The Philadelphia-area Jewish community also managed to dodge the full brunt of the Bernie Madoff fiasco, as compared with other communities.

Still, our community — and the whole nonprofit world — is seeing a discernable shift in giving.

Yes, we are dealing with cutbacks and other cost-trimming strategies that have now become commonplace in our economy. But we are also seeing a new, fresh perspective from donors, who are raising important questions and who have greater expectations.

At the core of the changes in the nonprofit sector is the emphasis on fiscal transparency. Nonprofits must act accordingly and swiftly. More cautious donors expect greater transparency than in the past; it is therefore imperative that nonprofits comply with those expectations.

Jewish nonprofits everywhere are working to modify their business and communication plans, but too many are still failing to appeal to their own constituencies. And this prompts what we see as a severe lack of support of Jewish causes by Jewish donors.

On the list of top 60 philanthropists from last year compiled by Slate and the Chronicle of Philanthropy, 16 are Jewish by birth or affiliation. Yet there is a notable absence of giving to Jewish-related causes.

It is important that those who are capable of contributing recognize the current state of the economy as a call to action to help sustain their Jewish communities. They need to make their resources available to all type of Jewish institutions, including synagogues, social-service agencies, community centers, day schools and Israel-focused efforts.

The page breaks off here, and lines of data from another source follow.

(* ===== verification/EntityDrawer.v ===== *)
(** * Drawers that edit stored entities

    Model of the drawers of keys, redemption codes and users,
    [features/keys/components/api-keys-mutate-drawer.tsx],
    [features/redemption-codes/components/redemptions-mutate-drawer.tsx] and
    [features/users/components/users-mutate-drawer.tsx]. Each is one component
    that stays mounted with one form: opening a row requests the entity anew,
    and an answer resets the form whenever it comes. What the drawers share is
    a state machine over an interface; the three forms are its instances. *)

From Stdlib Require Import String.
From S2P Require Import Prelude JsString JsJson JsonText JsObject JsArith Currency EntityForms.

(** ** The interface *)

(** What a drawer knows of its entities and of its form. *)
Class DrawerOps (Entity Form Payload : Type) := {
  entity_id : Entity → Z;
  to_form : Entity → option Form;              (* [None] where it throws *)
  initial_form : Form;                         (* the form at the first render *)
  blank : Form;                                (* the form of a new entity *)
  accepts : bool → Form → bool;                (* the checks of an update or a creation *)
  settle : Form → Form;                        (* what effects make of the form after a render *)
  payload_of : option Z → Form → Form → Payload;   (* for a row, over the default values of the form *)
  refreshes : bool;                            (* whether a dialog of the drawer loads the row again *)
}.

(** What the effects have done, they do not do again. *)
Class DrawerLaws {Entity Form Payload : Type} (ops : DrawerOps Entity Form Payload) : Prop :=
  settle_settled : ∀ f : Form, settle (settle f) = settle f.

Section Machine.
Context {Entity Form Payload : Type} `{!DrawerOps Entity Form Payload}.

(** ** The state *)

Inductive Opened := Closed | Creating | Updating (id : Z).

Inductive Call := UpdateCall (id : Z) (p : Payload) | CreateCall (p : Payload).

Record Drawer := {
  dr_open : Opened;
  dr_values : Form;
  dr_defaultValues : Form;       (* what [form.reset()] returns to *)
  dr_loads : list Z;             (* the rows whose entities are requested *)
  dr_isSubmitting : bool;
  dr_sent : list Call;
}.

(** The first render. *)
Definition mounted : Drawer :=
  {| dr_open := Closed; dr_values := initial_form; dr_defaultValues := initial_form; dr_loads := []; dr_isSubmitting := false; dr_sent := [] |}.

Definition with_open (o : Opened) (s : Drawer) : Drawer :=
  {| dr_open := o; dr_values := dr_values s; dr_defaultValues := dr_defaultValues s; dr_loads := dr_loads s;
     dr_isSubmitting := dr_isSubmitting s; dr_sent := dr_sent s |}.

Definition with_form (values : Form) (s : Drawer) : Drawer :=
  {| dr_open := dr_open s; dr_values := values; dr_defaultValues := dr_defaultValues s; dr_loads := dr_loads s;
     dr_isSubmitting := dr_isSubmitting s; dr_sent := dr_sent s |}.

(** [form.reset(values)] and [form.reset()] *)
Definition reset_to (values : Form) (s : Drawer) : Drawer :=
  {| dr_open := dr_open s; dr_values := values; dr_defaultValues := values; dr_loads := dr_loads s;
     dr_isSubmitting := dr_isSubmitting s; dr_sent := dr_sent s |}.
Definition reset_form (s : Drawer) : Drawer := with_form (dr_defaultValues s) s.

Definition with_loads (loads : list Z) (s : Drawer) : Drawer :=
  {| dr_open := dr_open s; dr_values := dr_values s; dr_defaultValues := dr_defaultValues s; dr_loads := loads;
     dr_isSubmitting := dr_isSubmitting s; dr_sent := dr_sent s |}.

Definition with_submitting (b : bool) (s : Drawer) : Drawer :=
  {| dr_open := dr_open s; dr_values := dr_values s; dr_defaultValues := dr_defaultValues s; dr_loads := dr_loads s;
     dr_isSubmitting := b; dr_sent := dr_sent s |}.

Definition send (c : Call) (s : Drawer) : Drawer :=
  {| dr_open := dr_open s; dr_values := dr_values s; dr_defaultValues := dr_defaultValues s; dr_loads := dr_loads s;
     dr_isSubmitting := true; dr_sent := dr_sent s ++ [c] |}.

(** ** Events *)

Definition open_row (id : Z) (s : Drawer) : Drawer := with_loads (dr_loads s ++ [id]) (with_open (Updating id) s).

Definition open_new (s : Drawer) : Drawer := reset_to blank (with_open Creating s).

(** The sheet is closed by the operator. *)
Definition close_sheet (s : Drawer) : Drawer := reset_form (with_open Closed s).

Fixpoint remove_first (id : Z) (l : list Z) : list Z :=
  match l with [] => [] | x :: l' => if x =? id then l' else x :: remove_first id l' end.

(** The answer to a request: the entity, or [None] for a failure. *)
Definition loaded (id : Z) (answer : option Entity) (s : Drawer) : Drawer :=
  let s1 := with_loads (remove_first id (dr_loads s)) s in
  match answer ≫= to_form with Some values => reset_to values s1 | None => s1 end.

Definition submit (s : Drawer) : Drawer :=
  match dr_open s with
  | Closed => s
  | Creating => if accepts false (dr_values s) then send (CreateCall (payload_of None (dr_defaultValues s) (dr_values s))) s else s
  | Updating id => if accepts true (dr_values s) then send (UpdateCall id (payload_of (Some id) (dr_defaultValues s) (dr_values s))) s else s
  end.

(** The answer to what was sent; a success closes whatever is open. *)
Definition saved (success : bool) (s : Drawer) : Drawer :=
  with_submitting false (if success then with_open Closed s else s).

(** The quota of a user was adjusted: the row is requested again. *)
Definition refresh (s : Drawer) : Drawer :=
  match dr_open s with Updating id => with_loads (dr_loads s ++ [id]) s | _ => s end.

Inductive DrawerEvent :=
| OpenRow (id : Z)
| OpenNew
| CloseSheet
| Loaded (id : Z) (answer : option Entity)
| EditForm (f : Form → Form)
| Submit
| Saved (success : bool)
| Refresh.

(** What can happen: one row is open at a time, an answer answers a request. *)
Definition possible (e : DrawerEvent) (s : Drawer) : bool :=
  match e, dr_open s with
  | (OpenRow _ | OpenNew), Closed => true
  | (CloseSheet | EditForm _), (Creating | Updating _) => true
  | Submit, (Creating | Updating _) => negb (dr_isSubmitting s)
  | Loaded id _, _ => existsb (Z.eqb id) (dr_loads s)
  | Saved _, _ => dr_isSubmitting s
  | Refresh, Updating _ => refreshes
  | _, _ => false
  end.

(** An event, and the effects of the render after it. *)
Definition drawer_event (e : DrawerEvent) (s : Drawer) : Drawer :=
  let s1 := match e with
            | OpenRow id => open_row id s
            | OpenNew => open_new s
            | CloseSheet => close_sheet s
            | Loaded id answer => loaded id answer s
            | EditForm f => with_form (f (dr_values s)) s
            | Submit => submit s
            | Saved success => saved success s
            | Refresh => refresh s
            end in
  with_form (settle (dr_values s1)) s1.

Inductive drawer_run : Drawer → list DrawerEvent → Drawer → Prop :=
| drawer_run_nil s : drawer_run s [] s
| drawer_run_cons s e l s' : possible e s = true → drawer_run (drawer_event e s) l s' → drawer_run s (e :: l) s'.

Definition drawer_steps (l : list DrawerEvent) (s : Drawer) : Drawer := fold_left (λ s e, drawer_event e s) l s.

Fixpoint all_possible (l : list DrawerEvent) (s : Drawer) : bool :=
  match l with [] => true | e :: l' => possible e s && all_possible l' (drawer_event e s) end.
End Machine.
Arguments Drawer : clear implicits.
Arguments DrawerEvent : clear implicits.
Arguments Call : clear implicits.

(** ** The three drawers *)

Section Instances.
Context (config : CurrencyConfig).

At the same time, some older and more traditional nonprofits that resist change will be forced to merge and/or modify their missions. And inevitably, there will be some organizations that will cease to exist.

Still, we are confident that Jewish institutions, programs and services that are strong and committed to improving the community will survive.

It is worth remembering that not all change is negative. The future remains bright as we search strategically for serious investors in the Jewish community of tomorrow.

Robert Evans is a member of the GivingUSA editorial review board. He and Avrum Lapin run EHL Consulting Group, a Willow Grove-based national firm that works with Jewish and non-Jewish nonprofits.